INSTRUCTIONS FOR THE TASK -
Output, word for word, the lines of this listing that fall between the line with "(** * joltex/hack: the" and the line with "the embedding has", counting both of those lines, and no others.

---------- EXERCISE MATERIALS

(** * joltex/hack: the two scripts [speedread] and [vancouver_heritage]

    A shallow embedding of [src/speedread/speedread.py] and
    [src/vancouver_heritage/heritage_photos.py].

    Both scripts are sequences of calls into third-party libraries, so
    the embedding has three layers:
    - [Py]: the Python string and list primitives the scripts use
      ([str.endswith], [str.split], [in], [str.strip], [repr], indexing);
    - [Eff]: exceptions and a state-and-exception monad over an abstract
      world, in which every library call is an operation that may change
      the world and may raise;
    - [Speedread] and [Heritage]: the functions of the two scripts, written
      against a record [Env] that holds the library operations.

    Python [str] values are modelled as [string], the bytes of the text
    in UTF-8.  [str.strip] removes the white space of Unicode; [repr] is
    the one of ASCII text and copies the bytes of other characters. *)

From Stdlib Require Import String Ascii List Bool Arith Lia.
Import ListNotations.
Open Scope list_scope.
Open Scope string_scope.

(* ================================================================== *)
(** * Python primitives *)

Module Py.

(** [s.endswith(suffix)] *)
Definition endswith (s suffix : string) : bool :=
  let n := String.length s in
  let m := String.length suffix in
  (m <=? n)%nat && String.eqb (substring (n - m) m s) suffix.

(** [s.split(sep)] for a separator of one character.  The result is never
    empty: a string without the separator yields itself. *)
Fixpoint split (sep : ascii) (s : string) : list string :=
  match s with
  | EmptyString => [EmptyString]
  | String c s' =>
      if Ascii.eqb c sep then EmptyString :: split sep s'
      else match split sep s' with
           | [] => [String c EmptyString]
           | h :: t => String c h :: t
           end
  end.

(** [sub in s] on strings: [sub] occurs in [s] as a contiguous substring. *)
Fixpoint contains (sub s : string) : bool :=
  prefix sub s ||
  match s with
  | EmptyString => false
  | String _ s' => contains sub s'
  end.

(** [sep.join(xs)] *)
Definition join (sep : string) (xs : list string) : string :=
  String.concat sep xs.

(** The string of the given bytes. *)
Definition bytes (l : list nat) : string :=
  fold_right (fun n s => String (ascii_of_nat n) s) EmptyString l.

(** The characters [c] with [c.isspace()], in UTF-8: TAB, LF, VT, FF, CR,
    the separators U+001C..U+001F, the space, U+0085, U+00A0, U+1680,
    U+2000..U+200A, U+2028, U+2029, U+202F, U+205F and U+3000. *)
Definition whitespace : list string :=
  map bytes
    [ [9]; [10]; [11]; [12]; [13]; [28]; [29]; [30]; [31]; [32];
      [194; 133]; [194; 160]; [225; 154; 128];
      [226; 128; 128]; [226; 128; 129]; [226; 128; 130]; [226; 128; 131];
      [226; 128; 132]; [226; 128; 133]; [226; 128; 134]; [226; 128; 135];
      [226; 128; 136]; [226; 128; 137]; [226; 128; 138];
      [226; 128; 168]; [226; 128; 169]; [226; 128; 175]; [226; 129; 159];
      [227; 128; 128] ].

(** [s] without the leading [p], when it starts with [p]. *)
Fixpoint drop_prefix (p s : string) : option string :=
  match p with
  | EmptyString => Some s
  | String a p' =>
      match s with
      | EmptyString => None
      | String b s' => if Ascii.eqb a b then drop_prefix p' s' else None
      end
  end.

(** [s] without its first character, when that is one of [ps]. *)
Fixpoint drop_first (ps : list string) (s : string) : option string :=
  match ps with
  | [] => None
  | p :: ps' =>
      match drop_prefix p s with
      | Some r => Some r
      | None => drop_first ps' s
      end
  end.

--------------------
---------- EXERCISE MATERIALS

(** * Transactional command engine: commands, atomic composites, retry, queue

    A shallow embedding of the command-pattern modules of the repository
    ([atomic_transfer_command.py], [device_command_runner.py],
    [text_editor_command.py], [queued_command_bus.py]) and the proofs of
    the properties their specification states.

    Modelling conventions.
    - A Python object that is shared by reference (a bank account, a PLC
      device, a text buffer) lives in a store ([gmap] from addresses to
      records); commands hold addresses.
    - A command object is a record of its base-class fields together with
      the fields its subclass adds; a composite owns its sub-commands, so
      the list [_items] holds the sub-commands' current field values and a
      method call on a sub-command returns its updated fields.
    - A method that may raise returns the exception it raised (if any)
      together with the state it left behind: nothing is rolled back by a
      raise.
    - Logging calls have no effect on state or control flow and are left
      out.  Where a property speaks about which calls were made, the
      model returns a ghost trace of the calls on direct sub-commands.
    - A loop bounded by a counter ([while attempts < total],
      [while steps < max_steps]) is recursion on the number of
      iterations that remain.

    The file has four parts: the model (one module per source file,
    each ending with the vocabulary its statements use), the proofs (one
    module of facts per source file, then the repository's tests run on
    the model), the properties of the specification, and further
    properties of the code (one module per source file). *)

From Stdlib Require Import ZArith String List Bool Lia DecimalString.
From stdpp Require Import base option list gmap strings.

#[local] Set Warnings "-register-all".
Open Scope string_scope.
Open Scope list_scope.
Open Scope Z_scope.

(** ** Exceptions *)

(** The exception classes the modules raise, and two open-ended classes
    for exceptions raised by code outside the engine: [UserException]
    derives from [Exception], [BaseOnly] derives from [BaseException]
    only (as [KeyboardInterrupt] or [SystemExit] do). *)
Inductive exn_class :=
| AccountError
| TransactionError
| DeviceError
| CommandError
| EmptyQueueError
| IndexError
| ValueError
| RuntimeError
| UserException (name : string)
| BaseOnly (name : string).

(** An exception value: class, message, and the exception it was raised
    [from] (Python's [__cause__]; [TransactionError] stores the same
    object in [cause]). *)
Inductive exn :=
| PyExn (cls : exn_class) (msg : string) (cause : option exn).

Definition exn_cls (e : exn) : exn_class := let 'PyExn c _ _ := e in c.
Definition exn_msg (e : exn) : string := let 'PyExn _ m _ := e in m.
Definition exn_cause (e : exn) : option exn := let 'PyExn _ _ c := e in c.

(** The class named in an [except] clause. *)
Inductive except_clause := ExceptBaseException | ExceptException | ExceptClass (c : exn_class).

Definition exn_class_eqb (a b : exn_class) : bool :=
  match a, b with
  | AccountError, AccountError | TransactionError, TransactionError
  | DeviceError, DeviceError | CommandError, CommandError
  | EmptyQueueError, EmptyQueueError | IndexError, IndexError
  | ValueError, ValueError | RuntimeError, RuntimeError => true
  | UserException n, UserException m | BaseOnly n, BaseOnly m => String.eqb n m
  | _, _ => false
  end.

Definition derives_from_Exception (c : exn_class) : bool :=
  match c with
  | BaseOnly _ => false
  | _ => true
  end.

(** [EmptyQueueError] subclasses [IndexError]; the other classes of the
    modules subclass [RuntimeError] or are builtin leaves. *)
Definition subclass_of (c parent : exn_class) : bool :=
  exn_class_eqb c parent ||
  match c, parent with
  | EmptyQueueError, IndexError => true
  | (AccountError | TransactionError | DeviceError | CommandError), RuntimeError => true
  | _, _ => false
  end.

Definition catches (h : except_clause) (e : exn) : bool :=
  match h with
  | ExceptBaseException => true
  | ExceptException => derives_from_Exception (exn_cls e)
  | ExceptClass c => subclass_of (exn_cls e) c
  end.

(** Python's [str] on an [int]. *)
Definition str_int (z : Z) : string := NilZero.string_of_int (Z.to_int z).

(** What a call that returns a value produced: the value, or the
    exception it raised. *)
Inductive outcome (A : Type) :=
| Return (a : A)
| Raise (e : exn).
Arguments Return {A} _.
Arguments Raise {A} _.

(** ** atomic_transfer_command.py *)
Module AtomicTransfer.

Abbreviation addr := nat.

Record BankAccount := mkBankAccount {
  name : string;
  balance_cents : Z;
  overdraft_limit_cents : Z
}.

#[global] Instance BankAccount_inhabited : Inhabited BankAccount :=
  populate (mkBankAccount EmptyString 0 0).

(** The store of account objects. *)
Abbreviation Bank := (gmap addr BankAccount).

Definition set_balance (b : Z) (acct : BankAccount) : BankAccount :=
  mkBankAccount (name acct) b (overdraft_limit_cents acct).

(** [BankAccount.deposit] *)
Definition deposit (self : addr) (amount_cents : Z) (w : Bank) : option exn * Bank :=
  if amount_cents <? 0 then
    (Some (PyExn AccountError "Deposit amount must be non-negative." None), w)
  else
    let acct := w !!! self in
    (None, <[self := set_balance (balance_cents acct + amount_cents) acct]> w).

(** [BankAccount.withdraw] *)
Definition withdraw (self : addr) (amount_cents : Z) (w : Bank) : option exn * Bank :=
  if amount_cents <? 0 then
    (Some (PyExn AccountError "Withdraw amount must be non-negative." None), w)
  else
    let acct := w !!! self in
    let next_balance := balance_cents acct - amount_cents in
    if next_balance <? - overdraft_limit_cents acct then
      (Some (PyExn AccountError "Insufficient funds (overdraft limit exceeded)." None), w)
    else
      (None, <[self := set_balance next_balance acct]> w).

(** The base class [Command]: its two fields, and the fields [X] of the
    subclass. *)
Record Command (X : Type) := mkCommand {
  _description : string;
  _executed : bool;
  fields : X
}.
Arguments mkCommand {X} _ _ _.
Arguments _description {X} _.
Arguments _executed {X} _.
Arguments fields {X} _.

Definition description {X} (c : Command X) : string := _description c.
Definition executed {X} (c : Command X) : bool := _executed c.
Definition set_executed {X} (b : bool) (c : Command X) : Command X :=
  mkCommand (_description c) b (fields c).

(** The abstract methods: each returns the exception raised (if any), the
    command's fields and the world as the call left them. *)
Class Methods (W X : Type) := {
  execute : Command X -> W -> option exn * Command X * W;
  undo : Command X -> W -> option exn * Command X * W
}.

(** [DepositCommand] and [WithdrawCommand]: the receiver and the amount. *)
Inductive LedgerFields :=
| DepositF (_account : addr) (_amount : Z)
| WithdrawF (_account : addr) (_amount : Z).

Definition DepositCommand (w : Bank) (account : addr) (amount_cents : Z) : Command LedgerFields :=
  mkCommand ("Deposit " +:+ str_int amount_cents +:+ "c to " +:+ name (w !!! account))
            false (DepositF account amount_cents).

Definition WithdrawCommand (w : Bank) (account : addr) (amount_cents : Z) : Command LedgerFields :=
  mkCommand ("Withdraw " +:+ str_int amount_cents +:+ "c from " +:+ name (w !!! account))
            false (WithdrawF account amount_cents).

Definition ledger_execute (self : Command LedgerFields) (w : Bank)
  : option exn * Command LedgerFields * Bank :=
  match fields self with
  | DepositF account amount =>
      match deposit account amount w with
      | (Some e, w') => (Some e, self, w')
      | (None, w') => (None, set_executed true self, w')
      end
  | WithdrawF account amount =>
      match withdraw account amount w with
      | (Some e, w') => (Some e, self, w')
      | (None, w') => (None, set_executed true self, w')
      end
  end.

--------------------

WRITTEN ANSWER -
(** * joltex/hack: the two scripts [speedread] and [vancouver_heritage]

    A shallow embedding of [src/speedread/speedread.py] and
    [src/vancouver_heritage/heritage_photos.py].

    Both scripts are sequences of calls into third-party libraries, so
    the embedding has three layers:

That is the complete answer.